Get trampolining at Sky Zone Alexandria
Sky Zone Alexandria (55 Doody St., Alexandria) is an indoor trampoline park Sydneysiders love no less than tourists. Set in a huge warehouse, Sky Zone will see you jumping inside the Stratosphere, and through dodgeball zones and basketball games. Once you’ve had enough, simply dive into a pit filled with pleasantly gargantuan foam squares.
Do some espionage on the go in the Cipher Room
The Cipher Room (640 King St., Newtown) is a popular escape room in Newtown. There, the year is always 1945, and you will find yourself not only teleported back in time, but also to someone’s study. An abandoned Scrabble game is left in the corner, and the radio plays some big band music. Sounds interesting? Enter Espionage, the best-loved escape puzzle!
Your co-players and you (up to six people, in total) will have only one hour to locate the secrets hidden by the Agent M somewhere in the room. If you like detective games, this activity is not to miss! You’ll get a walkie-talkie, a pen and a notepad, and mini-torches to help you get started. It’s loads of fun, mildly put.

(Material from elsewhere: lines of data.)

Lemma process_upload_inl w rng e : process_upload w rng = inl e ↔ raises_in_try w rng e.
Proof.
  unfold process_upload, raises_in_try, transcribe_and_quiz.
  destruct (save_error w) as [e'|]; [naive_solver|].
  destruct (saved_size w) as [size|]; [|naive_solver]. case_bool_decide; [naive_solver|].
  destruct (conversion_result w) as [| |e']; [|naive_solver|naive_solver].
  destruct (whisper w) as [out err|err|e']; [|naive_solver|naive_solver].
  split.
  - intros Hp. right. split; [done|]. exists size. do 2 (split; [done|]). right.
    split; [done|]. right. exists out, err. split; [done|].
    destruct (read_transcript w out) as [e'|raw]; [left; by simplify_eq|right]. exists raw.
    cbv zeta in Hp. case_bool_decide; [done|].
    destruct (generate_quiz_questions _ _ _) as [e'|[]]; [|done]. by simplify_eq.
  - intros [?|(_ & ? & [= <-] & _ & [?|(_ & [?|(o & er & [= <- <-] & Hr)])])]; try done.
    destruct Hr as [->|(raw & -> & Hne & Hq)]; [done|]. cbv zeta.
    by rewrite bool_decide_eq_false_2, Hq.
Qed.

(** The directory state after the whole handler. *)
Lemma generate_transcript_fs w rng fs :
  tmpfs_wf fs →
  tmpfs_wf (generate_transcript w rng fs).2 ∧
  (rmtree_ok w = true → tmp_dirs (generate_transcript w rng fs).2 = tmp_dirs fs).
Proof.
  intros Hwf. rewrite generate_transcript_probe.
  destruct (ffmpeg_probe w); [by apply handle_upload_fs|done|done].
Qed.

Lemma handle_upload_inl w rng fs e :
  (handle_upload w rng fs).1 = inl e ↔
  ∃ f, video w = Some f ∧ filename f ≠ [] ∧
    (mkdtemp_error w = Some e ∨ mkdtemp_error w = None ∧ raises_in_try w rng e).
Proof.
  setoid_rewrite <- process_upload_inl. unfold handle_upload.
  destruct (video w) as [f|]; [|naive_solver]. case_bool_decide; [naive_solver|].
  destruct (mkdtemp_error w); naive_solver.
Qed.

Lemma process_upload_ok w rng tr qs qid :
  process_upload w rng = inr (ROk tr qs qid) →
  ∃ out err raw rng', whisper w = WhisperOk out err ∧ read_transcript w out = inr raw ∧
    qid = fresh_uuid w ∧ tr = py_join [nl; nl] (sent_tokenize (normalize raw)) ∧ tr ≠ [] ∧
    generate_quiz_questions (normalize raw) qid rng = inr (qs, rng').
Proof.
  unfold process_upload, transcribe_and_quiz.
  destruct (save_error w); [done|]. destruct (saved_size w); [|done].
  case_bool_decide; [done|]. destruct (conversion_result w); try done.
  destruct (whisper w) as [out err| |]; try done.
  destruct (read_transcript w out) as [|raw] eqn:Hr; [done|]. cbv zeta.
  case_bool_decide; [done|].
  destruct (generate_quiz_questions _ _ _) as [|[qs' rng']] eqn:Hq; [done|].
  intros [= <- <- <-]. by exists out, err, raw, rng'.
Qed.

(** After whisper, the only JSON errors are 500s. *)
Lemma transcribe_and_quiz_500 w out err rng status msg d :
  transcribe_and_quiz w out err rng = inr (RError status msg d) → status = 500.
Proof.
  unfold transcribe_and_quiz. destruct (read_transcript w out); [done|]. cbv zeta.
  case_bool_decide; [naive_solver|]. by destruct (generate_quiz_questions _ _ _) as [|[]].
Qed.

Lemma handle_upload_ok w rng fs tr qs qid :
  (handle_upload w rng fs).1 = inr (ROk tr qs qid) → process_upload w rng = inr (ROk tr qs qid).
Proof.
  unfold handle_upload. destruct (video w); [|done]. case_bool_decide; [done|].
  by destruct (mkdtemp_error w).
Qed.
End HandlerProps.

Section HandlerClaims.
Context {nlp : Nlp} {Σ : Type} {rs : RandomSource Σ}.

(** What the body of the outer [try] answers when it does not raise: a
    JSON error with status 400 or 500 and no exception in its details, or
    the success answer of the inner [try]. *)
Lemma handle_upload_inr w rng fs resp :
  (handle_upload w rng fs).1 = inr resp →
  (∃ status msg d, resp = RError status msg d ∧ (status = 400 ∨ status = 500) ∧
     ∀ e, d ≠ Some (DExn e)) ∨
  ∃ tr qs qid, resp = ROk tr qs qid ∧ process_upload w rng = inr (ROk tr qs qid).
Proof.
  unfold handle_upload. destruct (video w) as [f|]; [|intros [= <-]; left; naive_solver].
  case_bool_decide; [intros [= <-]; left; naive_solver|].
  destruct (mkdtemp_error w); [done|]. simpl. intros Hp.
  destruct resp as [status msg d|tr qs qid|e]; [left|right; naive_solver|].
  - exists status, msg, d. split; [done|]. revert Hp.
    unfold process_upload, transcribe_and_quiz.
    destruct (save_error w); [done|]. destruct (saved_size w); [|naive_solver].
    case_bool_decide; [naive_solver|]. destruct (conversion_result w); [| naive_solver|done].
    destruct (whisper w) as [out err| |]; [|naive_solver|done].
    destruct (read_transcript w out); [done|]. cbv zeta. case_bool_decide; [naive_solver|].
    by destruct (generate_quiz_questions _ _ _) as [|[]].
  - revert Hp. unfold process_upload, transcribe_and_quiz.
    destruct (save_error w); [done|]. destruct (saved_size w); [|done].
    case_bool_decide; [done|]. destruct (conversion_result w); [|done|done].
    destruct (whisper w) as [out err| |]; [|done|done].
    destruct (read_transcript w out); [done|]. cbv zeta. case_bool_decide; [done|].
    by destruct (generate_quiz_questions _ _ _) as [|[]].
Qed.

(** C13: Cleanup: when [shutil.rmtree] succeeds, the handler leaves the
    set of temporary directories as it found it, on every path, the
    paths that end in an exception included; and it keeps the file system
    well formed whether or not the removal succeeds. *)
Theorem handler_cleans_up w rng fs :
  tmpfs_wf fs →
  tmpfs_wf (generate_transcript w rng fs).2 ∧
  (rmtree_ok w = true → tmp_dirs (generate_transcript w rng fs).2 = tmp_dirs fs).
Proof. apply generate_transcript_fs. Qed.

If you are more into hunting serious killers, the Cipher Room’s second game room the Cabin is the place to visit. We find it difficult to decide which one we like better, as that a lot of thought has been invested into devising such marvellous puzzles. Hats off to the owners!
Take the Sydney Harbour Sunset Dinner Cruise
The Sydney Harbour Sunset Dinner Cruise is just the perfect thing to do after racking your brains in the Cipher Room. You do deserve a reward, after all! This deluxe sunset cruise includes a two-course dinner with unlimited beer, wine and soft drinks. Enjoy the landmarks while dining — Sydney Opera House, Fort Denison, Luna Park and the Harbour Bridge are just some of them.

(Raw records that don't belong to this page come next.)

(* ===== verification/Server.v ===== *)
(** * Serving a sequence of requests

    The Flask process runs [generate_transcript] once per request, and the
    temporary directories it creates live as long as the process.  This
    file follows the directories across requests: [serve] runs a list of
    requests one after the other, threading the directory state, and
    [reachable] is the set of directory states a process can reach from
    an empty temporary area, by rule induction over the requests.  A
    request leaks its directory exactly when it reaches [mkdtemp] and
    [shutil.rmtree] then fails ([leaks]); nothing else ever stays. *)

From S2P Require Import Prelude PyBuiltins PyRandom Regex Normalizer Analyzer Json Quiz Generator Handler.

(** The request reaches [tempfile.mkdtemp()] (line 167) and [rmtree]
    fails in the [finally] (lines 263-267). *)
Definition leaks (w : world) : bool :=
  match ffmpeg_probe w, video w with
  | ProbeRan, Some f =>
      if bool_decide (filename f = []) then false
      else match mkdtemp_error w with None => negb (rmtree_ok w) | Some _ => false end
  | _, _ => false
  end.

(** The directory state of a process that has not served anything. *)
Definition tmpfs_init : tmpfs := TmpFs [] 0.

(** The invariant of the directory state: names below [next_dir], and
    pairwise distinct. *)
Definition tmpfs_inv (fs : tmpfs) : Prop := tmpfs_wf fs ∧ NoDup (tmp_dirs fs).

Section Server.
Context {nlp : Nlp} {Σ : Type} {rs : RandomSource Σ}.

(** The requests one after the other: each with the world it sees and the
    state of the generator it starts from. *)
Fixpoint serve (reqs : list (world * Σ)) (fs : tmpfs) : list response * tmpfs :=
  match reqs with
  | [] => ([], fs)
  | (w, rng) :: reqs' =>
      let '(r, fs1) := generate_transcript w rng fs in
      let '(rs', fs2) := serve reqs' fs1 in (r :: rs', fs2)
  end.

Inductive reachable : tmpfs → Prop :=
| reach_init : reachable tmpfs_init
| reach_step w rng fs : reachable fs → reachable (generate_transcript w rng fs).2.

(** One request adds its directory when it leaks it, and nothing else. *)
Lemma generate_transcript_dirs w rng fs :
  tmpfs_wf fs →
  tmp_dirs (generate_transcript w rng fs).2 = (if leaks w then [next_dir fs] else []) ++ tmp_dirs fs ∧
  next_dir fs ≤ next_dir (generate_transcript w rng fs).2.
Proof.
  intros Hwf. rewrite generate_transcript_probe. unfold leaks.
  destruct (ffmpeg_probe w); simpl; [|done|done]. unfold handle_upload.
  destruct (video w) as [f|]; simpl; [|done].
  case_bool_decide; simpl; [done|]. destruct (mkdtemp_error w); simpl; [done|].
  destruct (rmtree_ok w); simpl; [|split; [done|lia]].
  split; [|lia]. by apply (rmtree_fresh fs).
Qed.

Lemma generate_transcript_inv w rng fs :
  tmpfs_inv fs → tmpfs_inv (generate_transcript w rng fs).2.
Proof.
  intros [Hwf Hnd]. split; [by apply generate_transcript_fs|].
  rewrite (proj1 (generate_transcript_dirs w rng fs Hwf)).
  destruct (leaks w); [|done]. constructor; [|done].
  intros Hin. eapply Forall_forall in Hwf; [|done]. lia.
Qed.

Lemma serve_step w rng reqs fs :
  serve ((w, rng) :: reqs) fs =
  ((generate_transcript w rng fs).1 :: (serve reqs (generate_transcript w rng fs).2).1,
   (serve reqs (generate_transcript w rng fs).2).2).
Proof. simpl. destruct (generate_transcript w rng fs) as [r fs1]. simpl. by destruct (serve reqs fs1). Qed.
Lemma serve_app reqs w rng fs :
  (serve (reqs ++ [(w, rng)]) fs).2 = (generate_transcript w rng (serve reqs fs).2).2.
Proof.
  induction reqs as [|[w' rng'] reqs IH] in fs |- *.
  - simpl. destruct (generate_transcript w rng fs). done.
  - rewrite <- app_comm_cons, !serve_step. apply IH.
Qed.

(** The states a process reaches are those of the runs of [serve]. *)
Lemma serve_reachable fs : reachable fs ↔ ∃ reqs, fs = (serve reqs tmpfs_init).2.
Proof.
  split.
  - induction 1 as [|w rng fs _ [reqs ->]]; [by exists []|].
    exists (reqs ++ [(w, rng)]). by rewrite serve_app.
  - intros [reqs ->]. induction reqs as [|[w rng] reqs IH] using rev_ind; [constructor|].
    rewrite serve_app. by constructor.
Qed.

(** C14: Over any sequence of requests the temporary directories stay
    well formed and pairwise distinct, the directories that existed before
    are never removed, and exactly one directory is left behind per
    request that reached [mkdtemp] and whose [rmtree] failed. *)
Theorem serve_leaks reqs fs :
  tmpfs_inv fs →
  tmpfs_inv (serve reqs fs).2 ∧
  length (tmp_dirs (serve reqs fs).2) =
    length (tmp_dirs fs) + length (filter (λ r, leaks r.1 = true) reqs) ∧
  tmp_dirs fs ⊆ tmp_dirs (serve reqs fs).2.
Proof.
  induction reqs as [|[w rng] reqs IH] in fs |- *; intros Hinv; [simpl; split_and!; done || lia|].
  rewrite serve_step.
  destruct (IH _ (generate_transcript_inv w rng fs Hinv)) as (Hinv' & Hlen & Hsub).
  destruct (generate_transcript_dirs w rng fs (proj1 Hinv)) as [Hd _].
  rewrite Hd in Hlen, Hsub. split; [done|]. destruct (leaks w) eqn:Hl.
  - rewrite filter_cons_True by exact Hl. simpl in *. split; [lia|]. intros x Hx. apply Hsub. by right.
  - rewrite filter_cons_False by (simpl; by rewrite Hl). done.
Qed.

(** Every directory state a process reaches, from an empty temporary
    area and whatever the requests, satisfies the invariant [tmpfs_inv]:
    by rule induction over [reachable]. *)
Theorem reachable_inv fs : reachable fs → tmpfs_inv fs.
Proof.
  induction 1 as [|w rng fs _ IH]; [split; constructor|].
  by apply generate_transcript_inv.
Qed.
End Server.

(** ** Two requests, the first of which cannot remove its directory *)

Definition leaky_world : world := {|
  ffmpeg_probe := ProbeRan; video := Some (Upload (lit "lecture.mp4")); mkdtemp_error := None;
  save_error := None; saved_size := Some 1024; conversion_result := ConvertOk;
  whisper := WhisperOk spec_stdout []; txt_output := None; fresh_uuid := lit "q1";
  rmtree_ok := false |}.

Definition demo_requests : list (world * list nat) :=
  [(leaky_world, tf_draws); (demo_world spec_stdout, mcq_draws)].

Lemma serve_leaks_witness :
  tmpfs_inv tmpfs_init ∧
  tmpfs_inv (serve (nlp:=toy_nlp) demo_requests tmpfs_init).2 ∧
  length (tmp_dirs (serve (nlp:=toy_nlp) demo_requests tmpfs_init).2) =
    length (tmp_dirs tmpfs_init) + length (filter (λ r, leaks r.1 = true) demo_requests) ∧
  tmp_dirs tmpfs_init ⊆ tmp_dirs (serve (nlp:=toy_nlp) demo_requests tmpfs_init).2.
Proof.
  assert (H : tmpfs_inv tmpfs_init) by (split; constructor).
  split; [exact H|]. exact (serve_leaks _ _ H).
Defined.

(** The first request leaves its directory [0] behind; the second one
    removes its directory [1]. *)
Example demo_requests_leak :
  tmp_dirs (serve (nlp:=toy_nlp) demo_requests tmpfs_init).2 = [0].
Proof. vm_compute. reflexivity. Qed.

The cruise boats are MV Sydney 2000 (summer) and the John Cadman III and Captain Cook III (winter). Sample menu: spinach and porcini mushroom gnocchi with puttanesca sauce and shaved pecorino cheese and semi-sundried tomatoes, grilled seared salmon oven roasted chat potatoes, tomato, olive, and caper berry sauce, chicken breast grilled in rock salt and rosemary with Serrano ham and greens. They also offer Lamb Shank with garlic mash and vegetable ragout, and roasted eggplant and capsicum with zucchini ribbons and Napoli sauce (vegetarian). Dessert: caramelized pear frangipane tart with coconut mascarpone cream with praline dust maple drizzle, Bailey’s Irish Whiskey creme brulee and almond biscotti.
Finest restaurants the Rocks
We’d be curious to find out which restaurants the Rocks you find most appealing after reading our recommendations. We firmly believe that (with so many adventures Sydney has to present) fine dining should not come first. It should be –no, must be! -the absolute cherry on top!
Treat yourself to a cruise, a cuisine you’ve never tasted before, a food safari, creative cocktails and vintage wines. That’s what vacations are all about, after all!